Why recovery is the new security

Spokesperson: Dan Box, Chief Technology Officer for UK&I, NetApp

In financial services, disruption is no longer a remote possibility. It is an operational certainty. The question is not whether systems will fail, but how quickly they can be restored when they do.

That distinction is becoming critical. Customers expect uninterrupted access to accounts and payments. Markets operate continuously across time zones. Regulators increasingly assess firms not only on their ability to prevent incidents, but on whether they can sustain important business services through them. In this environment, recovery, not prevention, has become the defining measure of resilience.

Yet much of the industry is still operating with recovery models designed for a different era.

Why the traditional backup is no longer fit for purpose

Conventional backup architectures were built around predictable failure scenarios and slower-moving systems. Data was copied at intervals, stored separately, and restored when required, while recovery time objectives were measured in hours. Recovery point objectives assumed some degree of acceptable data loss. However, today those assumptions no longer hold.

This is because modern banking runs on real-time processes. Consumers expect instant payments, always-on digital channels, while institutions require trading environments where latency is measured in milliseconds. In this context, a recovery window of even a few minutes is a business failure, not an inconvenience. A delay in restoring services can interrupt settlement flows, disrupt liquidity management, or in more real terms can result in employers unable to pay their employees or suppliers, or critical mortgage payments to fail.

At the same time, the threat landscape has shifted. Ransomware attacks are no longer confined to encrypting primary systems. More importantly, they also look to actively compromise backup environments, corrupt recovery points, and remove the option of clean restoration altogether. The objective is simple: make recovery uncertain, slow, and operationally risky.

This exposes a fundamental weakness in periodic backup models. Gaps between snapshots leave recent data vulnerable. Recovery processes often require manual validation of data integrity at precisely the moment speed matters most. And in complex, distributed environments, restoring systems is rarely a single action. Usually, it’s a coordinated sequence that is difficult to execute under pressure. The result is a growing disconnect between having backups and being able to recover.

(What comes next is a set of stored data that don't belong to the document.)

Lemma update_files_spec (d : string) :
  compact_date d ->
  forall (dss_files : list string) (files : gmap string string) (total : nat),
    (forall p,
       fst (DateUpdater.update_files d dss_files files total) !! p
       = if decide (p ∈ dss_files)
         then (fun t => fst (DateUpdater.subn d t)) <$> files !! p
         else files !! p) /\
    snd (DateUpdater.update_files d dss_files files total)
    = (total + replacements d dss_files files)%nat.
Proof.
  intros Hd. induction dss_files as [| q rest IH]; intros files total;
    cbn [DateUpdater.update_files].
  - split; [| unfold replacements; cbn; lia].
    intros p. destruct (decide (p ∈ [])) as [Hin | _]; [| reflexivity].
    exfalso. revert Hin. apply not_elem_of_nil.
  - destruct (files !! q) as [t |] eqn:Hq.
    + destruct (DateUpdater.subn d t) as [t1 c] eqn:Ht.
      destruct (subn_compact t d d Hd) as (Hnone & _ & Hidem).
      rewrite Ht in Hnone, Hidem. cbn [fst snd] in Hnone, Hidem.
      set (mid := if (0 <? c)%nat then <[q := t1]> files else files).
      assert (Hmq : mid !! q = Some t1).
      { unfold mid. destruct (Nat.ltb_spec 0 c) as [_ | Hc].
        - apply lookup_insert_eq.
        - rewrite Hq, Hnone by lia. reflexivity. }
      assert (Hmp : forall p, p <> q -> mid !! p = files !! p).
      { intros p Hp. unfold mid. destruct (0 <? c)%nat; [| reflexivity].
        apply lookup_insert_ne. congruence. }
      destruct (IH mid (total + c)%nat) as [Hfs Hn]. split.
      * intros p. rewrite Hfs. destruct (decide (p = q)) as [-> | Hne].
        -- rewrite Hmq, Hq. cbn [fmap option_fmap option_map].
           rewrite Ht. cbn [fst].
           destruct (decide (q ∈ q :: rest)) as [_ | Hn']; [| exfalso; apply Hn'; left].
           destruct (decide (q ∈ rest)); [| reflexivity].
           cbn. rewrite Hidem. reflexivity.
        -- rewrite (Hmp p Hne).
           destruct (decide (p ∈ rest)) as [Hin | Hnin];
             destruct (decide (p ∈ q :: rest)) as [Hin' | Hnin']; try reflexivity.
           ++ exfalso. apply Hnin'. right. exact Hin.
           ++ exfalso. apply elem_of_cons in Hin' as [-> | Hin']; contradiction.
      * rewrite Hn, replacements_cons, Hq, Ht. cbn [snd].
        rewrite (replacements_ext d d rest mid files); [lia |].
        intros p _. destruct (decide (p = q)) as [-> | Hne].
        -- rewrite Hmq, Hq, Hidem, Ht. reflexivity.
        -- rewrite (Hmp p Hne). reflexivity.
    + destruct (IH files total) as [Hfs Hn]. split.
      * intros p. rewrite Hfs. destruct (decide (p = q)) as [-> | Hne].
        -- rewrite Hq. destruct (decide (q ∈ rest)), (decide (q ∈ q :: rest));
             reflexivity.
        -- destruct (decide (p ∈ rest)) as [Hin | Hnin];
             destruct (decide (p ∈ q :: rest)) as [Hin' | Hnin']; try reflexivity.
           ++ exfalso. apply Hnin'. right. exact Hin.
           ++ exfalso. apply elem_of_cons in Hin' as [-> | Hin']; contradiction.
      * rewrite Hn, replacements_cons, Hq. reflexivity.
Qed.
(** * GSMT Ver 7.0 frontend (frontend/js/app.js)

    A shallow embedding of the [GSMTApp] class: the symbol selection, the
    analysis run with its synthetic fallback, the chart option builder and
    the persisted settings, followed by the properties the specification
    states about them.

    Conventions of the embedding.
    - A JavaScript [Set] and a [Map] keep insertion order: they are lists,
      with the operations written so that keys stay unique.
    - A plain object used as a table ([periodMap], the [data] object of
      [generateDemoAnalysis]) is a list of own properties; property reads
      go through [Object.prototype] as in the language, and
      [Object.entries] lists array-index keys first.
    - Prices are IEEE binary64 numbers ([PrimFloat]); counters, day counts
      and millisecond timestamps are integers well inside the exact range
      of a binary64 and are kept as [nat] and [Z].
    - [Math.random], [Date.now], [Math.pow], [Math.floor] and
      [Date.prototype.toISOString] are supplied by the host: they are the
      fields of an environment record, the first two as the stream of the
      values returned by successive calls.
    - Calls into the DOM, the chart library and the network are recorded in
      an effect log carried by the state. *)

From Stdlib Require Import List String Ascii Bool Arith ZArith NArith Lia.
From Stdlib Require Import PrimFloat Sorted Permutation.
From Stdlib Require Import Decimal DecimalString DecimalNat DecimalZ.
Import ListNotations.

#[local] Set Warnings "-inexact-float".

Local Open Scope string_scope.
Local Open Scope list_scope.

(* ================================================================== *)
(** ** JavaScript collections *)

(** [Set] of strings, in insertion order. *)
Module JsSet.

Definition t := list string.

Definition empty : t := [].

Definition has (s : t) (x : string) : bool := existsb (String.eqb x) s.

(** [Set.prototype.add]: a value already present keeps its place. *)
Definition add (s : t) (x : string) : t := if has s x then s else s ++ [x].

Definition delete (s : t) (x : string) : t :=
  filter (fun y => negb (String.eqb x y)) s.

Definition size (s : t) : nat := List.length s.

(** [Array.from(set)] *)
Definition to_array (s : t) : list string := s.

End JsSet.

(** [Map] from strings, in insertion order. *)
Module JsMap.
Section WithValue.
Context {V : Type}.

Definition t := list (string * V).

Definition empty : t := [].

Definition keys (m : t) : list string := map fst m.

Definition has (m : t) (k : string) : bool := existsb (String.eqb k) (keys m).

Fixpoint get (m : t) (k : string) : option V :=
  match m with
  | [] => None
  | (k', v) :: m' => if String.eqb k k' then Some v else get m' k
  end.

(** [Map.prototype.set]: an existing key keeps its place and takes the
    new value, a new key goes last. *)
Fixpoint set (m : t) (k : string) (v : V) : t :=
  match m with
  | [] => [(k, v)]
  | (k', v') :: m' =>
      if String.eqb k k' then (k, v) :: m' else (k', v') :: set m' k v
  end.

Definition delete (m : t) (k : string) : t :=
  filter (fun e => negb (String.eqb k (fst e))) m.

Definition size (m : t) : nat := List.length m.

(** [map.entries()] *)
Definition entries (m : t) : list (string * V) := m.

End WithValue.
Arguments t : clear implicits.
End JsMap.

(** Plain objects: the own enumerable string-keyed properties, in creation
    order, under the prototype [Object.prototype]. *)
Module JsObject.

(** The property names of [Object.prototype] in a browser. A read [o[k]]
    of a name that is not an own property of [o] finds these. *)
Definition prototype_names : list string :=
  [ "constructor"; "hasOwnProperty"; "isPrototypeOf"; "propertyIsEnumerable";
    "toLocaleString"; "toString"; "valueOf"; "__proto__";
    "__defineGetter__"; "__defineSetter__"; "__lookupGetter__";
    "__lookupSetter__" ].

Definition inherited (k : string) : bool :=
  existsb (String.eqb k) prototype_names.

(** What a property read evaluates to. *)
Inductive lookup (V : Type) : Type :=
| Own (v : V)      (* the value of an own property *)
| Inherited        (* a function or an object found on the prototype *)
| Undefined.
Arguments Own {V} v.
Arguments Inherited {V}.
Arguments Undefined {V}.

Section WithValue.
Context {V : Type}.

Definition t := list (string * V).

Definition empty : t := [].

(** [o[k]] *)
Definition get (o : t) (k : string) : lookup V :=
  match JsMap.get o k with
  | Some v => Own v
  | None => if inherited k then Inherited else Undefined
  end.

(** [o[k] = v] with [v] an object. Every property of [Object.prototype]
    is a writable data property, shadowed by the assignment, except the
    accessor [__proto__]: assigning an object to it replaces the
    prototype of [o] and creates no own property. *)
Definition assign (o : t) (k : string) (v : V) : t :=
  if String.eqb k "__proto__" then o else JsMap.set o k v.

(** An array index is the canonical decimal form of an integer below
    [2^32 - 1]. *)
Definition digit_of (c : ascii) : option N :=
  let n := N_of_ascii c in
  if (48 <=? n)%N && (n <=? 57)%N then Some (n - 48)%N else None.

Fixpoint parse_digits (s : string) (acc : N) : option N :=
  match s with
  | EmptyString => Some acc
  | String c r =>
      match digit_of c with
      | Some d => parse_digits r (10 * acc + d)%N
      | None => None
      end
  end.

Definition array_index (k : string) : option N :=
  match k with
  | EmptyString => None
  | String c r =>
      if Ascii.eqb c "0"%char
      then match r with EmptyString => Some 0%N | _ => None end
      else match parse_digits k 0 with
           | Some n => if (n <? 2 ^ 32 - 1)%N then Some n else None
           | None => None
           end
  end.

Fixpoint insert_by_index (e : N * (string * V)) (l : list (N * (string * V)))
  : list (N * (string * V)) :=
  match l with
  | [] => [e]
  | e' :: l' =>
      if (fst e <=? fst e')%N then e :: l else e' :: insert_by_index e l'
  end.

Fixpoint index_props (o : t) : list (N * (string * V)) :=
  match o with
  | [] => []
  | (k, v) :: o' =>
      match array_index k with
      | Some n => insert_by_index (n, (k, v)) (index_props o')
      | None => index_props o'
      end
  end.

Definition named_props (o : t) : list (string * V) :=
  filter (fun e => match array_index (fst e) with Some _ => false | None => true end) o.

(** [Object.entries(o)]: array-index keys in ascending order, then the
    other keys in creation order. *)
Definition entries (o : t) : list (string * V) :=
  map snd (index_props o) ++ named_props o.

(** [Object.keys(o)] *)
Definition keys (o : t) : list string := map fst (entries o).

End WithValue.
Arguments t : clear implicits.
End JsObject.

(* ================================================================== *)
(** ** Numbers, the host environment and the series points *)

(** A JavaScript value as far as [getPeriodDays] can return one: a number
    of the table, or an object (a function) inherited from
    [Object.prototype]. *)
Inductive JsValue : Type :=
| VNumber (n : Z)
| VObject.

(** [ToNumber]: an object that is not a number converts to NaN, which is
    [None] here. *)
Definition ToNumber (v : JsValue) : option Z :=
  match v with
  | VNumber n => Some n
  | VObject => None
  end.

(** [a || b] on a number and a default: zero is falsy. *)
Definition or_default (v : JsObject.lookup Z) (d : Z) : JsValue :=
  match v with
  | JsObject.Own n => if (n =? 0)%Z then VNumber d else VNumber n
  | JsObject.Inherited => VObject
  | JsObject.Undefined => VNumber d
  end.

(** A small integer as a binary64 (exact below 2^53). *)
Fixpoint float_of_nat (n : nat) : float :=
  match n with
  | O => 0%float
  | S k => (float_of_nat k + 1)%float
  end.

(** What the browser supplies. [Math_random k] and [Date_now k] are the
    results of the call number [k] (from 0) of [Math.random()] and of
    [Date.now()]; a reading of the clock is a time in milliseconds that a
    [Date] holds, also two years earlier. *)
Record Host : Type := {
  Math_random : nat -> float;
  Date_now : nat -> Z;
  Math_pow : float -> float -> float;
  Math_floor : float -> float;
  toISOString : Z -> string
}.
(** The only events that lower the player's health. *)
Lemma hp_step (e : Event) (w w' : World) :
  bounded w -> step e w = Some w' -> hp w' < hp w ->
  (exists inp attack,
     e = Frame inp /\ attack ∈ st_dragonAttacks w /\ DragonAttack.type attack = fireball /\
     Fireball_collides attack (elapsedTime w) = true) \/
  (exists t rest gameState attack,
     e = TimerFires /\ pick_timer (timers w) = Some (t, rest) /\
     callback t = RemoveAttack gameState attack /\ DragonAttack.type attack = aoe /\
     aoe_in_radius gameState attack = true).
Proof.
  intros Hw. unfold step. destruct (handle e w) as [w1|] eqn:E; [|done]. intros [= <-].
  rewrite hp_commit. intros Hlt. destruct e; simpl in E.
  - case_match; [|done]. injection E as <-. unfold hp in *. simpl in *. lia.
  - destruct (pick_timer (timers w)) as [[t rest]|] eqn:Ep; [|done].
    case_match; [|done]. injection E as <-. right.
    destruct (hp_run_callback (callback t) (setTimers rest w)) as (g & a & Hcb & Ht & Hr).
    { change (hp (setTimers rest w)) with (hp w). lia. }
    exists t, rest, g, a. by split_and!.
  - case_match; [|done]. injection E as <-. left.
    destruct (hp_frame inp w) as (a & Hin & Ht & Hc); [lia|].
    exists inp, a. by split_and!.
  - injection E as <-. exfalso. revert Hlt. unfold dodge_keyDown, Character_keyDown.
    destruct (bool_decide (key = "shift") && _); destruct (isInBattle _ && _);
      change (hp (setGameState (fun prev => with_isDodging true prev) ?w0)) with (hp w0);
      rewrite ?hp_handlePlayerAttack; lia.
  - injection E as <-. exfalso. revert Hlt. unfold dodge_keyUp.
    destruct (bool_decide _); unfold hp; simpl; lia.
  - destruct (unlockButtons !! i) as [[[section amount] items]|]; [|done].
    case_match; [done|]. injection E as <-. exfalso. revert Hlt.
    rewrite hp_addToInventory.
    pose proof (hp_gainExperience amount (unlockSection section w)
                  (bounded_unlockSection section w Hw)) as Hge.
    change (hp (unlockSection section w)) with (hp w) in Hge. lia.
  - destruct (experiences !! i) as [rewards|]; [|done]. injection E as <-. exfalso.
    revert Hlt. rewrite hp_addToInventory.
    pose proof (hp_gainExperience (or0 (rewards !! "experience")) w Hw). lia.
  - destruct (skills !! i) as [lvl|]; [|done]. injection E as <-. exfalso.
    revert Hlt. rewrite hp_addToInventory.
    pose proof (hp_gainExperience lvl w Hw). lia.
  - destruct (projects !! i) as [rewards|]; [|done]. injection E as <-. exfalso.
    revert Hlt. rewrite hp_addToInventory.
    pose proof (hp_gainExperience (or0 (rewards !! "experience")) w Hw). lia.
  - destruct (craftButtons !! i) as [[[item cost] disabled]|]; [|done].
    case_match; [done|]. injection E as <-. exfalso.
    pose proof (hp_craftEquipment (st_gameState w) item cost w Hw). lia.
  - case_match; [|done]. injection E as <-. unfold hp in *. simpl in *. lia.
  - case_match; [|done]. injection E as <-. destruct Hw as [Hh _ _ _ _ _].
    unfold hp in *. simpl in *. lia.
Qed.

Designing recovery-first infrastructure

Closing this gap requires a shift in architecture, not just process. Recovery cannot remain a secondary workflow triggered after an incident. It must be embedded within the core data layer that supports daily operations.

That starts with how data is captured and protected. Continuous data protection, meaning that changes are captured in real time instead of at fixed intervals, reduces recovery point objectives to near zero. Instead of reverting to the last available snapshot, institutions can restore systems to a precise moment before disruption occurred. This materially changes the trade-off between speed and data integrity.

To facilitate this, attack detection must also move closer to the data itself. Integrated monitoring that identifies anomalous behaviour within primary data environments can shorten the time between compromise and response. In ransomware scenarios, this can mean the difference between isolating an incident early and facing widespread corruption across systems.

Equally important is execution. Recovery processes that depend on manual intervention do not scale in modern banking environments. Automation and orchestration are essential, especially across hybrid and multi-cloud infrastructures where services, data, and dependencies are distributed. The ability to fail over cleanly between environments, with consistent data states, is rapidly becoming a must-have, rather than an added extra.

Increasingly across the UK and Europe, this goes beyond operational strategy. Regulations like DORA make it a non-negotiable requirement. Firms must be able to define important business services, set impact tolerances, and demonstrate that they can remain within those tolerances during disruption.

This raises the bar for recovery. Recovery capabilities are often fragmented across legacy systems, bolt-on solutions, and disparate cloud environments. Bringing them together into a coherent, testable, and reliable framework is now a strategic priority.

From backup to resilience

Resilience is now determined by what happens after controls fail. That shifts the focus from infrastructure to data: its integrity, its availability, and the speed with which it can be trusted again. Backups, in isolation, do not solve this problem. In some cases, they exacerbate it by creating a false sense of security while masking the complexity of recovery under real-world conditions.

The institutions that will lead in this environment are those that treat recovery as a primary capability. They design systems that assume disruption, minimise data loss, and enable rapid, automated restoration of critical services.